There’s much to be gained when there’s no ulterior motive.
“Baby babisco, what are you doing this weekend? Come visit me at work.” David asks for the umpteenth time.
I give in and make my way to his work place at Jacques Vert HO in Whitechapel the following Sunday. When I get there, the atmosphere at his workplace looks quite cosy. I see a sofa, magazines, TV, video recorder, video tapes, kitchenette and food. I wonder if I’ve made the wrong decision because we’re the only ones in the building and for a split second, I contemplate what I might do if he tries any hanky panky. One could say it’s a bit late in the day to have such concerns because David and I have been here there and everywhere together.

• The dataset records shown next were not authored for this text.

(* ===== verification/Store.v ===== *)
(** * The interface of transactions

    What [log.c] promises to the file system: inside [begin_op]/[end_op] the
    disk is a store of blocks.  A block is changed through a buffer that is
    then handed to [log_write]; a buffer whose change has not been logged must
    not be released.  A transaction may log a bounded number of blocks.  The
    class [TxStore] states this contract and [log_store] discharges it for
    the model of [log.c] over any buffer cache. *)

From stdpp Require Import base tactics numbers gmap strings list sets fin_maps.
From Stdlib Require Import ZArith Lia.
From S2P Require Import Prelude Mmu Memory Spinlock Cache Log LogFacts.

(** The blocks [lo] to [hi - 1], the buffers held (with the block, and whether
    its content is logged), the blocks logged so far, and how many may be. *)
Record store := mkstore {
  st_cur : Z -> memory;
  st_held : gmap Z (Z * bool);
  st_logs : gset Z;
  st_cap : Z;
  st_lo : Z;
  st_hi : Z
}.

Definition st_hold (b n : Z) (T : store) : store :=
  mkstore (st_cur T) (<[b := (n, true)]> (st_held T)) (st_logs T) (st_cap T) (st_lo T) (st_hi T).
Definition st_drop (b : Z) (T : store) : store :=
  mkstore (st_cur T) (delete b (st_held T)) (st_logs T) (st_cap T) (st_lo T) (st_hi T).
Definition st_put (b n : Z) (d : memory) (T : store) : store :=
  mkstore (fupd (st_cur T) n d) (<[b := (n, false)]> (st_held T)) (st_logs T) (st_cap T) (st_lo T) (st_hi T).
Definition st_log (b n : Z) (T : store) : store :=
  mkstore (st_cur T) (<[b := (n, true)]> (st_held T)) ({[n]} ∪ st_logs T) (st_cap T) (st_lo T) (st_hi T).

(** Some buffer holds block [n]. *)
Definition st_holds (T : store) (n : Z) : Prop := exists b c, st_held T !! b = Some (n, c).

(** Views that agree on every block. *)
#[global] Instance store_equiv : Equiv store := fun T U =>
  (forall n, st_cur T n = st_cur U n) /\ st_held T = st_held U /\ st_logs T = st_logs U /\
  st_cap T = st_cap U /\ st_lo T = st_lo U /\ st_hi T = st_hi U.

#[global] Instance store_equivalence : Equivalence (≡@{store}).
Proof.
  split.
  - intros T. by repeat split.
  - intros T U (? & ? & ? & ? & ? & ?). repeat split; done.
  - intros T U W (H1 & H2 & H3 & H4 & H5 & H6) (G1 & G2 & G3 & G4 & G5 & G6).
    split; [intros n; by rewrite H1|]. repeat split; congruence.
Qed.

Class TxStore (S : Type) := {
  t_bread : Z -> Z -> M S Z;
  t_data : Z -> M S memory;
  t_set_data : Z -> memory -> M S unit;
  t_log_write : Z -> M S unit;
  t_brelse : Z -> M S unit;
  t_begin : M S unit;
  t_end : M S unit;

  (** inside a transaction, and between transactions *)
  t_rep : S -> store -> Prop;
  t_idle : S -> (Z -> memory) -> Z -> Z -> Prop;

  t_rep_proper : Proper ((=) ==> (≡) ==> iff) t_rep;
  t_bread_ok : forall s T n, t_rep s T -> st_lo T <= n < st_hi T -> ~ st_holds T n ->
    Z.of_nat (size (st_held T)) + st_cap T < NBUF ->
    wp (t_bread 1 n) (fun b s' => st_held T !! b = None /\ t_rep s' (st_hold b n T)) s;
  t_data_ok : forall s T b n c, t_rep s T -> st_held T !! b = Some (n, c) ->
    t_data b s = Ret (st_cur T n) s;
  t_set_data_ok : forall s T b n c d, t_rep s T -> st_held T !! b = Some (n, c) ->
    wp (t_set_data b d) (fun _ s' => t_rep s' (st_put b n d T)) s;
  t_log_write_ok : forall s T b n c, t_rep s T -> st_held T !! b = Some (n, c) ->
    Z.of_nat (size ({[n]} ∪ st_logs T)) <= st_cap T ->
    wp (t_log_write b) (fun _ s' => t_rep s' (st_log b n T)) s;
  t_brelse_ok : forall s T b n, t_rep s T -> st_held T !! b = Some (n, true) ->
    wp (t_brelse b) (fun _ s' => t_rep s' (st_drop b T)) s;
  t_begin_ok : forall s cur lo hi, t_idle s cur lo hi ->
    wp t_begin (fun _ s' => t_rep s' (mkstore cur ∅ ∅ MAXOPBLOCKS lo hi)) s;
  (** outside a transaction blocks can be read *)
  t_open_ok : forall s cur lo hi, t_idle s cur lo hi -> t_rep s (mkstore cur ∅ ∅ 0 lo hi);
  t_close_ok : forall s T, t_rep s T -> st_held T = ∅ -> st_cap T = 0 ->
    t_idle s (st_cur T) (st_lo T) (st_hi T);
  t_end_ok : forall s T, t_rep s T -> st_held T = ∅ -> 0 < st_cap T ->
    wp t_end (fun _ s' => t_idle s' (st_cur T) (st_lo T) (st_hi T)) s
}.

#[global] Existing Instance t_rep_proper.

(** ** The log implements it *)

Section LogStore.
Context {C : Type} `{BufCache C}.

(** The blocks of the file system lie after the log. *)
Definition fs_region (s : lst C) (lo hi : Z) : Prop :=
  0 <= lo /\ start (lg s) + lsize (lg s) <= lo /\ hi <= c_size (cache s).

Record tx_in (s : lst C) (T : store) (A : blocks) (lbs : list Z) : Prop := {
  tx_inv : log_inv s A lbs;
  tx_out : outstanding (lg s) = 1 /\ st_cap T = MAXOPBLOCKS \/ outstanding (lg s) = 0 /\ st_cap T = 0;
  tx_size : MAXOPBLOCKS + 1 < lsize (lg s);
  tx_region : fs_region s (st_lo T) (st_hi T);
  tx_cur : forall n, st_lo T <= n < st_hi T -> ba_cur A n = st_cur T n;
  tx_held : ba_held A = fst <$> st_held T;
  tx_clean : forall b n, st_held T !! b = Some (n, true) -> n ∈ ba_pin A \/ ba_cur A n = ba_disk A n;
  tx_home : forall b n c, st_held T !! b = Some (n, c) -> st_lo T <= n < st_hi T;
  tx_inj : forall b b' n c c', st_held T !! b = Some (n, c) -> st_held T !! b' = Some (n, c') -> b = b';
  tx_logs : list_to_set lbs = st_logs T;
  tx_cap : Z.of_nat (size (st_logs T)) <= st_cap T
}.

Definition tx_rep (s : lst C) (T : store) : Prop := exists A lbs, tx_in s T A lbs.

Definition tx_idle (s : lst C) (cur : Z -> memory) (lo hi : Z) : Prop :=
  exists A, log_inv s A [] /\ outstanding (lg s) = 0 /\ ba_held A = ∅ /\ fs_region s lo hi /\
    MAXOPBLOCKS + 1 < lsize (lg s) /\ forall n, lo <= n < hi -> ba_cur A n = cur n.

#[global] Instance tx_rep_proper : Proper ((=) ==> (≡) ==> iff) tx_rep.
Proof.
  assert (forall s T U, T ≡ U -> tx_rep s T -> tx_rep s U) as Himp.
  { intros s T U (E1 & E2 & E3 & E4 & E5 & E6) (A & lbs & []). exists A, lbs.
    split; rewrite <- ?E2, <- ?E3, <- ?E4, <- ?E5, <- ?E6; try done. intros n Hn. rewrite <- E1. auto. }
  intros s ? <- T U HTU. split; apply Himp; [done|by symmetry].
Qed.

Lemma held_lookup s T A lbs b n c : tx_in s T A lbs -> st_held T !! b = Some (n, c) ->
  ba_held A !! b = Some n.
Proof. intros Ht Hb. by rewrite (tx_held _ _ _ _ Ht), lookup_fmap, Hb. Qed.

(** A home block is outside the log. *)
Lemma region_home s lo hi n : fs_region s lo hi -> lo <= n < hi ->
  0 <= n < c_size (cache s) /\ ~ in_log (lg s) n.
Proof. unfold fs_region, in_log. lia. Qed.

Lemma log_inv_kept s s' A A' lbs : log_inv s A lbs -> kept s s' -> c_rep (cache s') A' ->
  ba_pin A' = ba_pin A -> ba_disk A' = ba_disk A -> log_inv s' A' lbs.
Proof.
  intros [] [K1 K2] Hr Hp Hd. split; rewrite ?K1, ?K2, ?Hp, ?Hd; done.
Qed.

(** No block is held twice. *)
Definition held_inj (h : gmap Z (Z * bool)) : Prop :=
  forall b b' n c c', h !! b = Some (n, c) -> h !! b' = Some (n, c') -> b = b'.

Lemma held_inj_new h b n c : (forall b' c', h !! b' <> Some (n, c')) -> held_inj h ->
  held_inj (<[b := (n, c)]> h).
Proof.
  intros Hno Hi b1 b2 m c1 c2 [[E1 F1]|[E1 F1]]%lookup_insert_Some [[E2 F2]|[E2 F2]]%lookup_insert_Some;
    simplify_eq; try done; [by destruct (Hno b2 c2)|by destruct (Hno b1 c1)|by eapply Hi].
Qed.

Lemma held_inj_set h b n c c' : h !! b = Some (n, c) -> held_inj h -> held_inj (<[b := (n, c')]> h).
Proof.
  intros Hb Hi b1 b2 m c1 c2 [[E1 F1]|[E1 F1]]%lookup_insert_Some [[E2 F2]|[E2 F2]]%lookup_insert_Some;
    simplify_eq; try done; by eapply Hi.
Qed.

Lemma tx_bread s T n : tx_rep s T -> st_lo T <= n < st_hi T -> ~ st_holds T n ->
  Z.of_nat (size (st_held T)) + st_cap T < NBUF ->
  wp (Log.bread 1 n) (fun b s' => st_held T !! b = None /\ tx_rep s' (st_hold b n T)) s.
Proof.
  intros (A & lbs & Ht) Hn Hno Hroom. pose proof Ht as [Hi Ho Hsz0 Hreg Hcur Hheld Hcl Hhome Hinj Hlogs Hcap].
  destruct (region_home _ _ _ n Hreg Hn) as [Hns Hnl].
  assert (~ is_held A n) as Hnh.
  { intros [b Hb]. rewrite Hheld, lookup_fmap in Hb. destruct (st_held T !! b) as [[m c]|] eqn:E; [|done].
    cbn in Hb. injection Hb as ->. apply Hno. by exists b, c. }
  eapply lwp_bread; [apply Hi|done|done| |].
  { right. rewrite (li_pin _ _ _ Hi), Hlogs, Hheld, map_size_fmap. lia. }
  intros b s' K Hb R. assert (st_held T !! b = None) as Hb'.
  { rewrite Hheld, lookup_fmap in Hb. by destruct (st_held T !! b). }
  split; [done|]. exists (ba_hold b n A), lbs. pose proof K as [K1 K2].
  split; rewrite ?K1; cbn; try done.
  - by eapply log_inv_kept.
  - unfold fs_region in *. by rewrite K1, K2.
  - by rewrite Hheld, fmap_insert.
  - intros b' m [[_ E]|[_ E]]%lookup_insert_Some; [injection E as <-|by eapply Hcl].
    destruct (decide (n ∈ ba_pin A)) as [Hp|Hp]; [by left|right]. by eapply c_clean_ok; [apply Hi|..].
  - intros b' m c [[_ E]|[_ E]]%lookup_insert_Some; [by injection E as <- <-|by eapply Hhome].
  - apply held_inj_new; [|done]. intros b' c' E. apply Hno. by exists b', c'.
Qed.

Lemma tx_set_data s T b n c d : tx_rep s T -> st_held T !! b = Some (n, c) ->
  wp (Log.set_data b d) (fun _ s' => tx_rep s' (st_put b n d T)) s.
Proof.
  intros (A & lbs & Ht) Hb. pose proof Ht as [Hi Ho Hsz0 Hreg Hcur Hheld Hcl Hhome Hinj Hlogs Hcap].
  pose proof (held_lookup _ _ _ _ _ _ _ Ht Hb) as Hh.
  eapply lwp_set_data; [apply Hi|exact Hh|]. intros s' K R. exists (ba_set n d A), lbs.
  pose proof K as [K1 K2].
  split; rewrite ?K1; cbn; try done.
  - by eapply log_inv_kept.
  - unfold fs_region in *. by rewrite K1, K2.
  - intros m Hm. unfold fupd. case_decide; auto.
  - rewrite Hheld, fmap_insert. symmetry. apply insert_id. by rewrite lookup_fmap, Hb.
  - intros b' m [[_ E]|[Hne E]]%lookup_insert_Some; [done|]. rewrite fupd_ne; [by eapply Hcl|].
    intros ->. apply Hne. by eapply Hinj.
  - intros b' m c' [[_ E]|[_ E]]%lookup_insert_Some; [injection E as <- <-|]; by eapply Hhome.
  - by apply held_inj_set with c.
Qed.

Lemma tx_log_write s T b n c : tx_rep s T -> st_held T !! b = Some (n, c) ->
    Z.of_nat (size ({[n]} ∪ st_logs T)) <= st_cap T ->
  wp (log_write b) (fun _ s' => tx_rep s' (st_log b n T)) s.
Proof.
  intros (A & lbs & Ht) Hb Hc1. pose proof Ht as [Hi Ho Hsz0 Hreg Hcur Hheld Hcl Hhome Hinj Hlogs Hcap].
  pose proof (held_lookup _ _ _ _ _ _ _ Ht Hb) as Hh.
  destruct (region_home _ _ _ n Hreg (Hhome _ _ _ Hb)) as [Hns Hnl].
  assert (outstanding (lg s) = 1 /\ st_cap T = MAXOPBLOCKS) as [Ho1 Hc2].
  { destruct Ho as [|[_ E]]; [done|]. rewrite E in Hc1.
    pose proof (subseteq_size {[n]} ({[n]} ∪ st_logs T) ltac:(set_solver)) as Hle. rewrite size_singleton in Hle. lia. }
  eapply wp_mono; [|apply (wp_log_write s A lbs b n); try done; try lia].
  2:{ rewrite (lo_n _ _ _ (li_ok _ _ _ Hi)).
      rewrite <- (size_list_to_set (C := gset Z)) by apply Hi. rewrite Hlogs. lia. }
  intros _ s' (Hi' & Ho' & Hst & Hls & Hsz). exists (ba_dirty n A), (absorb n lbs).
  split; rewrite ?Ho', ?Hls; cbn; try done.
  - unfold fs_region in *. by rewrite Hst, Hls, Hsz.
  - rewrite Hheld, fmap_insert. symmetry. apply insert_id. by rewrite lookup_fmap, Hb.
  - intros b' m [[_ E]|[_ E]]%lookup_insert_Some; [injection E as <-; left; set_solver|].
    destruct (Hcl b' m E); [left; set_solver|by right].
  - intros b' m c' [[_ E]|[_ E]]%lookup_insert_Some; [injection E as <- <-|]; by eapply Hhome.
  - by apply held_inj_set with c.
  - unfold absorb. case_decide; [set_solver|]. rewrite list_to_set_app_L. set_solver.
Qed.

Lemma tx_brelse s T b n : tx_rep s T -> st_held T !! b = Some (n, true) ->
  wp (Log.brelse b) (fun _ s' => tx_rep s' (st_drop b T)) s.
Proof.
  intros (A & lbs & Ht) Hb. pose proof Ht as [Hi Ho Hsz0 Hreg Hcur Hheld Hcl Hhome Hinj Hlogs Hcap].
  pose proof (held_lookup _ _ _ _ _ _ _ Ht Hb) as Hh.
  eapply lwp_brelse; [apply Hi|exact Hh|by eapply Hcl|]. intros s' K R.
  exists (ba_drop b A), lbs. pose proof K as [K1 K2].
  split; rewrite ?K1; cbn; try done.
  - by eapply log_inv_kept.
  - unfold fs_region in *. by rewrite K1, K2.
  - by rewrite Hheld, fmap_delete.
  - intros b' m [_ E]%lookup_delete_Some. by eapply Hcl.
  - intros b' m c' [_ E]%lookup_delete_Some. by eapply Hhome.
  - intros b1 b2 m c1 c2 [_ E1]%lookup_delete_Some [_ E2]%lookup_delete_Some. by eapply Hinj.
Qed.

Lemma tx_begin s cur lo hi : tx_idle s cur lo hi ->
  wp begin_op (fun _ s' => tx_rep s' (mkstore cur ∅ ∅ MAXOPBLOCKS lo hi)) s.
Proof.
  intros (A & Hi & Ho & Hh & Hreg & Hls & Hcur). pose proof (lo_n _ _ _ (li_ok _ _ _ Hi)) as En.
  eapply wp_of_eq; [apply begin_op_eq; [apply Hi|apply Hi|rewrite En, Ho; done]|].
  exists A, []. split; cbn; try done.
  - apply log_inv_outstanding; [done|lia].
  - left. by rewrite Ho.
Qed.

Lemma tx_open s cur lo hi : tx_idle s cur lo hi -> tx_rep s (mkstore cur ∅ ∅ 0 lo hi).
Proof.
  intros (A & Hi & Ho & Hh & Hreg & Hls & Hcur). exists A, []. split; cbn; try done. by right.
Qed.

Lemma tx_close s T : tx_rep s T -> st_held T = ∅ -> st_cap T = 0 -> tx_idle s (st_cur T) (st_lo T) (st_hi T).
Proof.
  intros (A & lbs & Ht) He Hc. pose proof Ht as [Hi Ho Hsz0 Hreg Hcur Hheld Hcl Hhome Hinj Hlogs Hcap].
  rewrite He, fmap_empty in Hheld. destruct Ho as [[_ E]|[Ho _]]; [by rewrite Hc in E|].
  assert (lbs = []) as ->.
  { rewrite <- Hlogs, size_list_to_set, Hc in Hcap by apply Hi. destruct lbs; [done|cbn in Hcap; lia]. }
  by exists A.
Qed.

Lemma tx_end s T : tx_rep s T -> st_held T = ∅ -> 0 < st_cap T ->
  wp end_op (fun _ s' => tx_idle s' (st_cur T) (st_lo T) (st_hi T)) s.
Proof.
  intros (A & lbs & Ht) He Hc. pose proof Ht as [Hi Ho Hsz0 Hreg Hcur Hheld Hcl Hhome Hinj Hlogs Hcap].
  rewrite He, fmap_empty in Hheld. destruct Ho as [[Ho _]|[_ E]]; [|lia].
  eapply wp_mono; [|by apply (wp_end_op_last s A lbs)].
  intros _ s' (Ho' & Hst & Hls & Hsz & A' & Hi' & Hh' & _ & Hd). exists A'.
  split; [done|]. split; [done|]. split; [done|].
  split; [unfold fs_region in *; by rewrite Hst, Hls, Hsz|]. split; [rewrite Hls; apply Hsz0|].
  intros n Hn. destruct (region_home _ _ _ n Hreg Hn) as [_ Hnl]. rewrite <- Hcur by done. by apply Hd.
Qed.

(** The model of [log.c] implements the interface. *)
#[global] Program Instance log_store : TxStore (lst C) := {
  t_bread := Log.bread;
  t_data := Log.data;
  t_set_data := Log.set_data;
  t_log_write := log_write;
  t_brelse := Log.brelse;
  t_begin := begin_op;
  t_end := end_op;
  t_rep := tx_rep;
  t_idle := tx_idle;
  t_bread_ok := tx_bread;
  t_set_data_ok := tx_set_data;
  t_log_write_ok := tx_log_write;
  t_brelse_ok := tx_brelse;
  t_begin_ok := tx_begin;
  t_open_ok := tx_open;
  t_close_ok := tx_close;
  t_end_ok := tx_end
}.
Next Obligation.
  intros s T b n c (A & lbs & Ht) Hb. pose proof (held_lookup _ _ _ _ _ _ _ Ht Hb) as Hh.
  unfold Log.data, zoom. cbn. erewrite c_data_ok; [|apply Ht|exact Hh].
  rewrite (tx_cur _ _ _ _ Ht) by (by eapply tx_home). by destruct s.
Qed.

End LogStore.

We’ve now been buddies for over a year. We hangout together quite often and sometimes with friends. The other night he’d popped round with a friend. As he walked in, he tells me it was his friend’s suggestion they come visit. It turns out his friend was having a tough time in his marriage and was in need of some entertaining company to take his mind off his woes. “Let’s go visit your friend Kehinde, she seems to be lively.”
I was was in my bedroom when my sister came to tell me I had visitors. I came down in my stripped short PJ jumpsuit that looked like a prison uniform, and my permed hair had formed a Mohawk style from lying down. After they left, my sister asks me if there’s something going on between David and I. I tell her we’re just friends. I wouldn’t have come down looking like that if there was.
But then, when feelings change, motive also changes.
“Baby babisco, I think I’m beginning to like you more than a friend”
No no no! I jump up from the floor where we’d been lying down talking.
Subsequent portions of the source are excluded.